Son titre mondial et sa finale de Coupe d’Europe face au Leinster, en 2022, l’ont conforté : « Je lui avais donné un de mes shorts de l’équipe moins de 20 ans et j’étais convaincu qu’il en aurait d’autres, raconte le technicien breton. Je savais qu’il y aurait certainement un peu de travail sur la touche, les sauts, le gainage, etc. Mais il répétait déjà beaucoup d’efforts, généreux sur le terrain – ça se retrouve dans les plaquages qu’il multiplie – comme il l’est dans la vie. Il est toujours positif, je n’ai pas le souvenir que ça lui ait posé beaucoup de problèmes. C’est un gamin adaptable, positif, serviable en général. »
« Il a une vraie intelligence au contact, une capacité à rebondir, à pivoter, à sortir du frontal qu’il a construit par son passé d’ouvreur, mais aussi par son physique (1,92 m, 99 kg, NDLR), abonde Antoine Praud, son éducateur à l’académie rochelaise à son retour au club, en 2016. Il a un profil un peu atypique, très grand, très ‘’équipé’’. On ne le voit pas assez je trouve, malheureusement, mais c’est un magnifique attaquant. Le rugby actuel fait que c’est plus compliqué pour lui de l’exprimer mais c’est un joueur d’espaces, de désordre. »
Entre Liebenberg et GourdonAu point que « parfois, ça partait un peu dans tous les sens, il nous a fait perdre une demi-finale Taddeï sur un jeu au pied improbable, sourit le responsable sportif du centre de formation. On l’acceptait : il avait tellement d’énergie… on ne peut pas exiger que tout soit carré entre 16 et 18 ans ; on préfère quand les joueurs proposent plus que pas assez. » Et si sa technique et sa capacité à jouer les anguilles dans les défenses le rapprochent de Kevin Gourdon, ce dernier voit une autre analogie : « Il fait sa meilleure saison en termes de matchs joués (22, NDLR) et ça me ravit car il donne toujours le meilleur de lui-même, un peu à la Wiaan Liebenberg (3e ligne rochelais de 2018 à 2022, NDLR). Ça, ça compte dans une équipe. »
« Il est venu manger à la maison récemment, il a joué de la guitare et moi de la trompette. C’est aussi un artiste »

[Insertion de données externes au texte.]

(** * Astro-Trek: Keplerian orbits and the three anomalies

    A shallow embedding of [script/universe/orbit.js]: the class
    [KeplerianOrbit] and the classes [TrueAnomaly], [EccentricAnomaly] and
    [MeanAnomaly] with their conversions, the last of which inverts Kepler's
    equation by a bounded Newton iteration.  The tree of the class
    [Object] of the drawing code is embedded besides, in [Scene].

    The JavaScript objects live in a store; a method is a computation over
    that store which may read objects, allocate new ones, assign fields and
    throw.  The arithmetic is kept abstract in an interface [Number], which
    has two instances: IEEE binary64 (what the engine computes with) and the
    real numbers (what the formulas mean). *)

From Stdlib Require Import List String Bool Arith Lia ZArith.
From Stdlib Require Import Floats.
From Stdlib Require Import Reals Lra.
Import ListNotations.
Abbreviation length := List.length (only parsing).
Lemma obj_set_NoDup k v o :
  NoDup (map fst o) -> NoDup (map fst (obj_set k v o)).
Proof.
  induction o as [|[k0 v0] o IH]; simpl.
  - intros _. apply NoDup_singleton.
  - intros [Hk0 Ho]%NoDup_cons.
    destruct (String.eqb_spec k k0) as [->|Hne]; simpl.
    + by apply NoDup_cons.
    + apply NoDup_cons. split; [|auto].
      intros [->|Hin]%obj_set_keys; [done|done].
Qed.

Lemma obj_assign_NoDup o ps :
  NoDup (map fst o) -> NoDup (map fst (obj_assign o ps)).
Proof.
  unfold obj_assign. revert o.
  induction ps as [|[k v] ps IH]; intros o Ho; simpl; [done|].
  by apply IH, obj_set_NoDup.
Qed.

Lemma spread_NoDup vs : NoDup (map fst (spread vs)).
Proof.
  unfold spread.
  assert (forall o, NoDup (map fst o) ->
            NoDup (map fst (fold_left (fun acc v => obj_assign acc (own_entries v)) vs o)))
    as H.
  { induction vs as [|v vs IH]; intros o Ho; simpl; [done|].
    by apply IH, obj_assign_NoDup. }
  apply H. constructor.
Qed.

Lemma obj_get_Some_elem k v o : obj_get k o = Some v -> (k, v) ∈ o.
Proof.
  induction o as [|[k0 v0] o IH]; simpl; [done|].
  destruct (String.eqb_spec k k0) as [->|Hne].
  - intros [= ->]. left.
  - intros H. right. auto.
Qed.

Lemma obj_get_elem k v o :
  NoDup (map fst o) -> (k, v) ∈ o -> obj_get k o = Some v.
Proof.
  induction o as [|[k0 v0] o IH]; simpl.
  - intros _ H. by apply elem_of_nil in H.
  - intros [Hk0 Ho]%NoDup_cons [[= -> ->]|Hin]%elem_of_cons.
    + by rewrite String.eqb_refl.
    + destruct (String.eqb_spec k k0) as [->|Hne]; [|auto].
      exfalso. apply Hk0. apply list_elem_of_fmap. by exists (k0, v).
Qed.

Lemma same_properties_Permutation a b :
  NoDup (map fst a) -> NoDup (map fst b) ->
  (forall k, obj_get k a = obj_get k b) -> a ≡ₚ b.
Proof.
  intros Ha Hb Hget. apply NoDup_Permutation.
  - by eapply NoDup_fmap_1.
  - by eapply NoDup_fmap_1.
  - intros [k v]. split; intros Hin.
    + apply obj_get_Some_elem. rewrite <- Hget. by apply obj_get_elem.
    + apply obj_get_Some_elem. rewrite Hget. by apply obj_get_elem.
Qed.
(** Rounding an integer multiple [S] of [2^-59] of [d] bits, 53 at least:
    the result is positive and normal, and its mantissa is [S] shifted by
    [d - 53] bits and rounded to nearest, renormalised when the rounding
    reaches [2^53]. *)
Lemma binary_round_spec (S : positive) (d : Z) :
  d = Zpos (digits2_pos S) -> 53 <= d <= 100 ->
  exists (m1 : Z) (m2 : positive) (e2 : Z),
    binary_round prec emax false S (-59) = S754_finite false m2 e2 /\
    rounds_to (Zpos S) (d - 53) m1 /\
    2 ^ 52 <= m1 <= 2 ^ 53 /\
    Zpos m2 * 2 ^ (e2 + 59) = m1 * 2 ^ (d - 53) /\
    2 ^ 52 <= Zpos m2 < 2 ^ 53 /\ -59 <= e2 <= d - 111.
Proof.
  intros Hd Hr. unfold binary_round.
  assert (Hf : fexp prec emax (Zpos (digits2_pos S) + -59) = d - 112).
  { unfold fexp, emin, prec, emax. rewrite <- Hd. lia. }
  rewrite Hf.
  assert (Hal : shl_align S (-59) (d - 112) = (S, -59)).
  { unfold shl_align. destruct (d - 112 - -59) eqn:E; try reflexivity. lia. }
  rewrite Hal. unfold binary_round_aux.
  assert (Hs1 : shr_fexp prec emax (Zpos S) (-59) loc_Exact =
                shr (Build_shr_record (Zpos S) false false) (-59) (d - 53)).
  { unfold shr_fexp. cbn [shr_record_of_loc Zdigits2]. rewrite Hf.
    f_equal. lia. }
  destruct (shr_spec (Zpos S) (-59) (d - 53) (Build_shr_record (Zpos S) false false))
    as [mrs1 [E1 Inv1]]; [lia|apply shr_inv_start; lia|].
  rewrite Hs1, E1.
  pose proof (round_nearest_even_spec _ _ _ Inv1) as Hrnd.
  set (m1 := round_nearest_even (shr_m mrs1) (loc_of_shr_record mrs1)) in *.
  assert (Hb : 2 ^ 52 <= m1 <= 2 * 2 ^ 52).
  { apply (rounds_to_bounds (Zpos S) (d - 53)); [lia|assumption| |lia].
    pose proof (digits2_pos_bound S) as Hhi.
    pose proof (digits2_pos_lower S) as Hlo. rewrite <- Hd in Hhi, Hlo.
    replace (d - 1) with (52 + (d - 53)) in Hlo by lia.
    replace d with (1 + 52 + (d - 53)) in Hhi at 1 by lia.
    rewrite Z.pow_add_r in Hlo by lia.
    rewrite !Z.pow_add_r in Hhi by lia. lia. }
  exists m1.
  set (e1 := -59 + (d - 53)) in *.
  destruct (Z.eq_dec m1 (2 ^ 53)) as [Heq|Hne].
  - exists (2 ^ 52)%positive, (e1 + 1).
    assert (Hs2 : shr_fexp prec emax m1 e1 loc_Exact =
                  (Build_shr_record (2 ^ 52) false false, e1 + 1)).
    { rewrite Heq. unfold shr_fexp. cbn [shr_record_of_loc].
      change (Zdigits2 (2 ^ 53)) with 54.
      replace (fexp prec emax (54 + e1) - e1) with 1
        by (unfold fexp, emin, prec, emax; lia).
      reflexivity. }
    rewrite Hs2. cbn [shr_m].
    change (2 ^ 52) with (Zpos (2 ^ 52)).
    replace (e1 + 1 <=? emax - prec) with true
      by (symmetry; apply Z.leb_le; unfold emax, prec; lia).
    split; [reflexivity|]. split; [assumption|]. split; [lia|].
    split; [|split; [change (Zpos (2 ^ 52)) with (2 ^ 52); lia|lia]].
    rewrite Heq. change (Zpos (2 ^ 52)) with (2 ^ 52).
    replace (e1 + 1 + 59) with (1 + (d - 53)) by lia.
    rewrite Z.pow_add_r by lia. change (2 ^ 53) with (2 ^ 52 * 2 ^ 1). ring.
  - destruct m1 as [|p1|p1] eqn:Em; try lia.
    exists p1, e1.
    assert (Hdg : Zpos (digits2_pos p1) = 53)
      by (apply digits2_pos_unique; change (53 - 1) with 52; lia).
    assert (Hs2 : shr_fexp prec emax (Zpos p1) e1 loc_Exact =
                  (Build_shr_record (Zpos p1) false false, e1)).
    { unfold shr_fexp. cbn [shr_record_of_loc Zdigits2]. rewrite Hdg.
      replace (fexp prec emax (53 + e1) - e1) with 0
        by (unfold fexp, emin, prec, emax; lia).
      reflexivity. }
    rewrite Hs2. cbn [shr_m].
    replace (e1 <=? emax - prec) with true
      by (symmetry; apply Z.leb_le; unfold emax, prec; lia).
    split; [reflexivity|]. split; [assumption|]. split; [lia|].
    split; [|split; lia].
    do 2 f_equal. lia.
Qed.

Autant que son caractère en dehors du terrain. Or, comme le Sud-Africain et l’ancien international français, Matthias Haddad-Victor est du genre très ouvert. « Tu peux discuter de tout avec lui, avec des vrais arguments, abonde Gourdon. Il est curieux, avec des centres d’intérêt relativement proches des miens, il n’est pas formaté rugby du soir au matin. Mon rêve ultime, c’est d’apprendre le piano mais avant, j’avais une guitare et Matthias joue très bien de la guitare. » « Il est venu manger à la maison récemment, il a joué de la guitare et moi de la trompette. C’est aussi un artiste », souligne Goulven Le Garrec.
« Très fidèle » et « authentique »« Il s’était mis au théâtre, il est beaucoup dans la découverte, pas trop fixé sur une norme, ajoute Antoine Praud. Il a même plutôt toujours voulu casser les codes. » Et partager ses émotions et celles des autres, aussi attachant qu’attaché à ses partenaires : « C’est un gamin assez particulier par rapport à ça, avec une forme d’empathie qui le perd un peu, parfois, car c’est un milieu qui ne l’autorise pas complètement. Mais c’est un fédérateur : en dernière année à l’académie, il a très bien intégré la génération 2003, celle d’Oscar (Jegou). Il très fidèle, authentique. Il a conscience de chaque personne et chaque étape qui l’ont fait grandir. Il aime bien se souvenir d’où il vient. »
D’où l’importance pour lui de jouer ce match en Bretagne, à la Rabine, avant d’accueillir Nolann Le Garrec cet été chez ses Jaune et Noir. « Ils ont une amitié très forte, c’est une forme de logique qu’ils se retrouvent. Matthias a souvent été protecteur, il va continuer à l’être. Il va devoir l’être, en tout cas », rigole le papa du demi de mêlée international, 17 cm plus petit que son ancien ouvreur à Vannes.